(** An operation, by the outcome of each of its steps. *)
Lemma via_fetch_unfold {A : Type}
  (decode : string -> M (option A * option error)) a path :
  via_fetch network a path decode =
    match url.Parse (String.append (apiEndpoint a) path) with
    | Err e => (returns (None, Some e), [])
    | Ok u =>
        match http.NewRequest "GET" (url.URL_String u) with
        | Err e => (returns (None, Some e), [])
        | Ok req0 =>
            match network (with_headers a req0) with
            | Err e =>
                (returns (None, Some e), [ev_request (with_headers a req0)])
            | Ok resp =>
                if http.StatusCode resp =? http.StatusOK then
                  (result_of (decode (http.Body resp)),
                   ev_request (with_headers a req0)
                   :: trace (decode (http.Body resp)))
                else
                  (returns (None, Some (errors_New "Request Not 200 OK")),
                   [ev_request (with_headers a req0)])
            end
        end
    end.
Proof.
  unfold via_fetch, GetApiURL.
  destruct (url.Parse _) as [u|e]; [|reflexivity].
  rewrite fetch_unfold.
  destruct (http.NewRequest _ _) as [req0|e]; [|reflexivity].
  unfold bind.
  destruct (network (with_headers a req0)) as [resp|e]; [|reflexivity].
  destruct (http.StatusCode resp =? http.StatusOK); [|reflexivity].
  cbn [negb]. destruct (decode (http.Body resp)) as [o t]. reflexivity.
Qed.

Lemma with_headers_Header a req0 :
  http.Header_ req0 = [] ->
  http.Header_ (with_headers a req0) = client_headers a.
Proof.
  intros H. unfold with_headers, http.Request_Header_Add, client_headers.
  cbn [http.Header_]. rewrite H. vm_compute. reflexivity.
Qed.

Lemma with_headers_Method a req0 :
  http.Method (with_headers a req0) = http.Method req0.
Proof. reflexivity. Qed.

(** What is known of a request that [fetch] has built. *)
Lemma built_request a u req0 :
  http.NewRequest "GET" (url.URL_String u) = Ok req0 ->
  http.Method (with_headers a req0) = "GET"
  /\ http.Header_ (with_headers a req0) = client_headers a.
Proof.
  intros R. split.
  - rewrite with_headers_Method. eapply NewRequest_Method, R.
  - apply with_headers_Header. eapply NewRequest_Header, R.
Qed.


Section StepsOfAnOperation.

Context {A : Type}.
Variable decode : string -> M (option A * option error).
Hypothesis decode_sends_nothing :
  forall body, requests (trace (decode body)) = [].

Lemma via_fetch_sole a path req :
  In req (requests (trace (via_fetch network a path decode))) ->
  requests (trace (via_fetch network a path decode)) = [req]
  /\ http.Method req = "GET"
  /\ http.Header_ req = client_headers a.
Proof.
  intros Hin.
  destruct (via_fetch_requests network decode decode_sends_nothing a path
              req Hin) as (u & req0 & _ & R & -> & S).
  split; [exact S|]. eapply built_request, R.
Qed.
+===+
When a line above includes the word "Type", please list that line.

**Written solution:**
Lemma via_fetch_unfold {A : Type}
Context {A : Type}.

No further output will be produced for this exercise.